Cette liste n'a pas vocation a être représentative de ce que chacun vit dans son cadre professionnel en TT. Le point ici est uniquement d'insister sur le fait que le TT n'est ni une solution à tout, ni une cause de problème systématique.

Le TT n'est qu'une des nombreuses formes de travail dans lequel chacun s'inscrit pour réaliser ses tâches, avec plus ou moins de réussite en fonction des personnalités, de la nature des tâches et de la phase du projet.

Rien de neuf donc !

Quel avenir pour le TT dans les métiers du service?

L'avenir semble radieux pour le TT ; tout simplement car cette organisation du travail a pu être testée à l'échelle mondiale par toutes les entreprise de tous les secteurs. En effet, chaque organisation, chaque individu bénéficie maintenant d'un retour d'expérience unique sur lequel il va pouvoir s'appuyer pour envisager l'avenir.

Radieux n'est pas synonyme de "sans questionnement". Il va falloir en effet trouver un équilibre qui correspond à la diversité des individus composant les entreprises et la variété des enjeux et tâches auxquels ils doivent faire face.
La solution sera un compromis comme c'est toujours le cas dans une organisation complexe.
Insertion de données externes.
(** * starfield-data: the normalizer (restructure.py) and the loader (create_db.py)

    A shallow embedding of the two batch stages of the repository and the
    properties of its specification that are about them, and of the
    interactive editor (planet_search_update.py).

    Conventions of the embedding.
    - A Python [str] is a [string] of 8-bit characters; the string methods
      ([lower], [split], [join], [replace], [strip], [in]) are written out on
      ASCII, which is what the data files hold.
    - A Python [float] is the exact rational it denotes, kept in lowest terms,
      or one of [inf], [-inf], [nan]; the rounding of binary64 is left out.
    - Exceptions are values of [exn]; code that can raise returns a [result];
      code that also prints threads the printed lines ([M]).
    - A Python [dict] used as a map is a [gmap]. *)

From Stdlib Require Import QArith.
From stdpp Require Import gmap strings list.
From Stdlib Require Import Ascii Sorting.Sorted Sorting.Permutation.

Local Open Scope Z_scope.
Set Warnings "-register-all".

(** ** Python builtins used by the two scripts *)

Module Py.

Inductive exn :=
| ValueError | TypeError | AttributeError | KeyError | OverflowError
| IndexError | IntegrityError.

Inductive result (A : Type) :=
| Ok (a : A)
| Raise (e : exn).
Arguments Ok {A} a.
Arguments Raise {A} e.

Definition is_ok {A} (r : result A) : bool :=
  match r with Ok _ => true | Raise _ => false end.

(** The exit status of the interpreter: an uncaught exception ends the
    process with status 1. *)
Definition exit_status {A} (r : result A) : Z :=
  match r with Ok _ => 0 | Raise _ => 1 end.

(** A float: exact value in lowest terms, or a special value. *)
Inductive float :=
| Fin (q : Q)
| Inf
| NegInf
| NaN.

Definition float_of_Z (z : Z) : float := Fin (z # 1).

(** [x / y] for a finite non-zero constant divisor [y] (the code only divides
    by [100.0]). *)
Definition float_div_const (x : float) (y : Q) : float :=
  match x with
  | Fin q => Fin (Qred (q / y))
  | Inf => if Qle_bool 0 y then Inf else NegInf
  | NegInf => if Qle_bool 0 y then NegInf else Inf
  | NaN => NaN
  end.

(** A JSON value as [json.load] returns it. *)
Inductive json :=
| JNull
| JBool (b : bool)
| JInt (z : Z)
| JFloat (f : float)
| JStr (s : string)
| JArr (l : list json)
| JObj (l : list (string * json)).

(** *** Characters and strings *)

Definition code (c : ascii) : N := N_of_ascii c.

Definition is_upper (c : ascii) : bool := (65 <=? code c)%N && (code c <=? 90)%N.
Definition is_digit (c : ascii) : bool := (48 <=? code c)%N && (code c <=? 57)%N.

(** [str.isspace] on ASCII: tab, newline, vertical tab, form feed, carriage
    return, the four separators 28..31 and the space. *)
Definition is_space (c : ascii) : bool :=
  ((9 <=? code c)%N && (code c <=? 13)%N)
  || ((28 <=? code c)%N && (code c <=? 32)%N).

Definition lower_char (c : ascii) : ascii :=
  if is_upper c then ascii_of_N (code c + 32) else c.

(** [s.lower()] for a text of ASCII characters: the capital letters A to Z go
    to a to z and every other character stays. The texts here are ASCII
    texts; on other texts [str.lower] also changes letters outside ASCII,
    and can change the length. *)
Fixpoint lower (s : string) : string :=
  match s with
  | EmptyString => EmptyString
  | String c s' => String (lower_char c) (lower s')
  end.

(** [c in s] for a one-character [c] *)
Fixpoint contains (c : ascii) (s : string) : bool :=
  match s with
  | EmptyString => false
  | String a s' => Ascii.eqb a c || contains c s'
  end.

(** [s.replace(c, "")] for a one-character [c] *)
Fixpoint remove_char (c : ascii) (s : string) : string :=
  match s with
  | EmptyString => EmptyString
  | String a s' => if Ascii.eqb a c then remove_char c s' else String a (remove_char c s')
  end.

(** [s.split(c)] for a one-character separator: never empty, empty pieces
    are kept. *)
Fixpoint split (c : ascii) (s : string) : list string :=
  match s with
  | EmptyString => [EmptyString]
  | String a s' =>
      if Ascii.eqb a c then EmptyString :: split c s'
      else match split c s' with
           | p :: ps => String a p :: ps
           | [] => [String a EmptyString]
           end
  end.

(** [sep.join(parts)] *)
Fixpoint join (sep : string) (parts : list string) : string :=
  match parts with
  | [] => EmptyString
  | [p] => p
  | p :: ps => p +:+ sep +:+ join sep ps
  end.

(** [parts[0]] and [parts[-1]]: [IndexError] on the empty list. *)
Definition first (parts : list string) : result string :=
  match parts with
  | [] => Raise IndexError
  | p :: _ => Ok p
  end.

Fixpoint last (parts : list string) : result string :=
  match parts with
  | [] => Raise IndexError
  | [p] => Ok p
  | _ :: ps => last ps
  end.

(** [parts[0:-1]] *)
Fixpoint but_last (parts : list string) : list string :=
  match parts with
  | [] => []
  | [_] => []
  | p :: ps => p :: but_last ps
  end.

Fixpoint lstrip (s : string) : string :=
  match s with
  | EmptyString => EmptyString
  | String c s' => if is_space c then lstrip s' else s
  end.

Fixpoint rstrip (s : string) : string :=
  match s with
  | EmptyString => EmptyString
  | String c s' =>
      match rstrip s' with
      | EmptyString => if is_space c then EmptyString else String c EmptyString
      | t => String c t
      end
  end.

(** [s.strip()] *)
Definition strip (s : string) : string := rstrip (lstrip s).

(** [s.split()] with no argument: the maximal runs of non-space characters. *)
Fixpoint ws_tokens (s : string) : list string :=
  match s with
  | EmptyString => []
  | String c s' =>
      if is_space c then ws_tokens s'
      else match s' with
           | EmptyString => [String c EmptyString]
           | String d _ =>
               if is_space d then String c EmptyString :: ws_tokens s'
               else match ws_tokens s' with
                    | t :: ts => String c t :: ts
                    | [] => [String c EmptyString]
                    end
           end
  end.

(** *** Numbers from text *)

Definition digit_value (c : ascii) : Z := Z.of_N (code c) - 48.

(** [digitpart ::= digit (["_"] digit)*]: the value and the number of
    digits; [prev] tells whether the previous character was a digit. *)
Fixpoint digitpart_from (s : string) (acc : Z) (n : nat) (prev : bool)
  : option (Z * nat) :=
  match s with
  | EmptyString => if prev then Some (acc, n) else None
  | String c s' =>
      if is_digit c then digitpart_from s' (10 * acc + digit_value c) (S n) true
      else if Ascii.eqb c "_" && prev then digitpart_from s' acc n false
      else None
  end.

Definition digitpart (s : string) : option (Z * nat) :=
  match s with
  | EmptyString => None
  | _ => digitpart_from s 0 0%nat false
  end.

(** An optional sign: the sign as a factor and the rest. *)
Definition take_sign (s : string) : Z * string :=
  match s with
  | String "-" s' => (-1, s')
  | String "+" s' => (1, s')
  | _ => (1, s)
  end.

(** [int(s)] for a string, base 10: [None] is [ValueError]. *)
Definition int_of_string (s : string) : option Z :=
  let '(sg, r) := take_sign (strip s) in
  match digitpart r with
  | Some (v, _) => Some (sg * v)
  | None => None
  end.

(** The longest prefix of digits and underscores, and the rest. *)
Fixpoint span_digits (s : string) : string * string :=
  match s with
  | EmptyString => (EmptyString, EmptyString)
  | String c s' =>
      if is_digit c || Ascii.eqb c "_" then
        let '(d, r) := span_digits s' in (String c d, r)
      else (EmptyString, s)
  end.

(** [m * 10^e] as a float. *)
Definition scale10 (m e : Z) : float :=
  if 0 <=? e then Fin (Qred (m * 10 ^ e # 1))
  else Fin (Qred (m # Z.to_pos (10 ^ (- e)))).

(** [exponent ::= ("e" | "E") [sign] digitpart], then the end of the text. *)
Definition exponent (s : string) : option Z :=
  match s with
  | EmptyString => Some 0
  | String c r =>
      if Ascii.eqb c "e" || Ascii.eqb c "E" then
        let '(sg, d) := take_sign r in
        match digitpart d with
        | Some (v, _) => Some (sg * v)
        | None => None
        end
      else None
  end.

(** [number ::= [digitpart] "." digitpart | digitpart ["."]], with its
    exponent. *)
Definition floatnumber (s : string) : option float :=
  let '(ip, r1) := span_digits s in
  match r1 with
  | String "." r =>
      let '(fp, r2) := span_digits r in
      match ip, fp with
      | EmptyString, EmptyString => None
      | _, _ =>
          let i := match ip with EmptyString => Some (0, 0%nat) | _ => digitpart ip end in
          let f := match fp with EmptyString => Some (0, 0%nat) | _ => digitpart fp end in
          match i, f, exponent r2 with
          | Some (iv, _), Some (fv, k), Some e =>
              Some (scale10 (iv * 10 ^ Z.of_nat k + fv) (e - Z.of_nat k))
          | _, _, _ => None
          end
      end
  | _ =>
      match digitpart ip, exponent r1 with
      | Some (iv, _), Some e => Some (scale10 iv e)
      | _, _ => None
      end
  end.

Definition float_neg (f : float) : float :=
  match f with
  | Fin q => Fin (Qred (- q))
  | Inf => NegInf
  | NegInf => Inf
  | NaN => NaN
  end.

(** [float(s)] for a string: [None] is [ValueError]. *)
Definition float_of_string (s : string) : option float :=
  let '(sg, r) := take_sign (strip s) in
  let l := lower r in
  let v :=
    if String.eqb l "inf" || String.eqb l "infinity" then Some Inf
    else if String.eqb l "nan" then Some NaN
    else floatnumber r in
  match v with
  | Some f => Some (if sg =? 1 then f else float_neg f)
  | None => None
  end.

(** [int(v)] for a value read from JSON. *)
Definition int (v : json) : result Z :=
  match v with
  | JStr s =>
      match int_of_string s with
      | Some z => Ok z
      | None => Raise ValueError
      end
  | JInt z => Ok z
  | JBool b => Ok (if b then 1 else 0)
  | JFloat (Fin q) => Ok (Z.quot (Qnum q) (Z.pos (Qden q)))
  | JFloat NaN => Raise ValueError
  | JFloat _ => Raise OverflowError
  | JNull | JArr _ | JObj _ => Raise TypeError
  end.

(** [v.split(" ")] for a value read from JSON: only a string has the
    method. *)
Definition split_attr (c : ascii) (v : json) : result (list string) :=
  match v with
  | JStr s => Ok (split c s)
  | _ => Raise AttributeError
  end.

(** *** Statements: a world (files, printed lines, connection) is threaded
    through; an exception leaves the world as it was when it was raised. *)

Definition M (W A : Type) : Type := W -> W * result A.

#[global] Instance M_ret {W} : MRet (M W) := fun A a w => (w, Ok a).

#[global] Instance M_bind {W} : MBind (M W) := fun A B f m w =>
  match m w with
  | (w', Ok a) => f a w'
  | (w', Raise e) => (w', Raise e)
  end.

Definition lift {W A} (r : result A) : M W A := fun w => (w, r).

Definition raise {W A} (e : exn) : M W A := fun w => (w, Raise e).

Definition modify {W} (f : W -> W) : M W unit := fun w => (f w, Ok tt).

(** [try: m except <handles>: handler] *)
Definition try_except {W A} (m : M W A) (handles : exn -> bool) (handler : M W A)
  : M W A := fun w =>
  match m w with
  | (w', Raise e) => if handles e then handler w' else (w', Raise e)
  | r => r
  end.

(** [for x in xs: f x] *)
Fixpoint for_each {W A} (xs : list A) (f : A -> M W unit) : M W unit :=
  match xs with
  | [] => mret tt
  | x :: xs' => _ ← f x; for_each xs' f
  end.

(** A loop that appends one result per element. *)
Fixpoint for_collect {W A B} (xs : list A) (f : A -> M W B) : M W (list B) :=
  match xs with
  | [] => mret []
  | x :: xs' => y ← f x; ys ← for_collect xs' f; mret (y :: ys)
  end.

(** *** Ordering and [list.sort] *)

(** [a < b] on [str]: by character code, a proper prefix first. *)
Definition str_lt (a b : string) : bool := String.ltb a b.

(** [a < b] on pairs of [str]: the first components decide unless equal. *)
Definition tuple_lt (a b : string * string) : bool :=
  if String.eqb (fst a) (fst b) then str_lt (snd a) (snd b)
  else str_lt (fst a) (fst b).

(** [list.sort(key=...)] is stable and compares keys with [<] only. It is
    written here as the stable insertion: an element goes after every element
    that is not greater than it. *)
Section Sort.
Context {A K : Type} (lt : K -> K -> bool) (key : A -> K).

Fixpoint insert_sorted (x : A) (l : list A) : list A :=
  match l with
  | [] => [x]
  | y :: l' => if lt (key x) (key y) then x :: l else y :: insert_sorted x l'
  end.

Definition sort (l : list A) : list A :=
  fold_left (fun acc x => insert_sorted x acc) l [].
End Sort.

End Py.


(** ** The data classes of restructure.py, also the records of galaxy.json *)

Module Biome.
Record t := mk { name : string; coverage : Py.float }.
End Biome.

Module OrganicResource.
Record t := mk { name : string; resource : string }.
End OrganicResource.

Module Body.
Record t := mk {
  system : string;
  name : string;
  atmosphere : string;
  fauna : Z;
  flora : Z;
  gravity : Py.float;
  hab_rank : Z;
  magnetosphere : string;
  planet_length : Z;
  temperature : string;
  type : string;
  water : string;
  biomes : list Biome.t;
  traits : list string;
  resources : list string;
  domesticable : list OrganicResource.t;
  gatherable : list OrganicResource.t
}.

(** [attrgetter("system", "name")] *)
Definition key (b : t) : string * string := (system b, name b).
End Body.

(** One body of starfield_data_updated.json, with all its keys. The text and
    list fields are typed; the four numeric fields are whatever JSON value
    the file holds, which is what the [try] blocks of the normalizer are
    about. A body that lacks a key, or has another JSON value where a text
    or a list of texts stands, is not a value of this type: the normalizer
    ends on it with [KeyError], [AttributeError] or [TypeError] at the line
    that reads the field, and no statement below is about such a body. *)
Module RawBody.
Record t := mk {
  atmosphere : string;
  fauna : Py.json;
  flora : Py.json;
  gravity : string;
  hab_rank : Py.json;
  magnetosphere : string;
  planet_length : Py.json;
  temperature : string;
  type : string;
  water : string;
  biomes : list string;
  traits : list string;
  resources : list string;
  domesticable : list string;
  gatherable : list string
}.
End RawBody.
Dans les métiers du service qui sont ceux que je maîtrise le mieux, l'avenir du TT apparaît de façon assez paradoxale comme un enjeu de culture d'entreprise et du mieux se connaître.
En effet, il est malheureusement courant que nombre de salariés ne se croisent que peu de fois chaque année car ils interviennent majoritairement auprès des clients : ils n'échangent donc régulièrement qu'avec leurs collègues qui sont chez le même client, leurs chargés de mission et leurs managers.

Dans un précédent article lié à la Qualité de Vie au Travail, je notais l'engouement des collaborateurs en cette rentrée de septembre 2021 pour les événements organisés en présentiel comme des séminaires ou des conférences tech : nous sommes tous heureux de pouvoir enfin nous revoir en vrai !

L'avenir du TT dans les sociétés de service passe sans doute par des moments où tout est organisé pour se voir "en vrai" ; qu'ils soient ponctuels - moments festifs, séminaires, réunions stratégique... - ou dans le cadre du travail habituel.

Le TT redonne la liberté de travailler où l'on souhaite, et pas seulement à son domicile !

Concrètement, il s'agit de donner l'opportunité et l'envie aux collaborateurs de considérer que les jours en TT peuvent aussi se faire au siège de leur entreprise ; en leur offrant un cadre de travail qui favorise le travail en équipe, les échanges informels et le mixage des expériences.

Photo takima 2021

L'envie est essentielle pour que ce concept du "TT au siège" fonctionne : cela ne doit pas être une obligation, les locaux doivent être accueillants, les managers et responsables de la société doivent être sur place et être ravis de donner de leur temps pour échanger sur n'importe quel sujet, l'organisation du passage au siège doit permettre de choisir ses jours et les collègues avec qui on y sera.
En bref : revenir au siège doit être une opportunité de voir les collègues qu'on aime bien, partager en vrai, partager ses angoisses avec le management, propulser ses idées pour leur faire prendre vie.

Si certains collaborateurs disent "je suis trop content de revenir au siège, c'est là que le café est le meilleur !" ou "ça a été une belle journée, Nicolas d'une autre équipe m'a débloqué sur ce point, j'y aurais passé des jours sans lui" ; alors vous savez que votre concept du TT au siège est en train de prendre forme.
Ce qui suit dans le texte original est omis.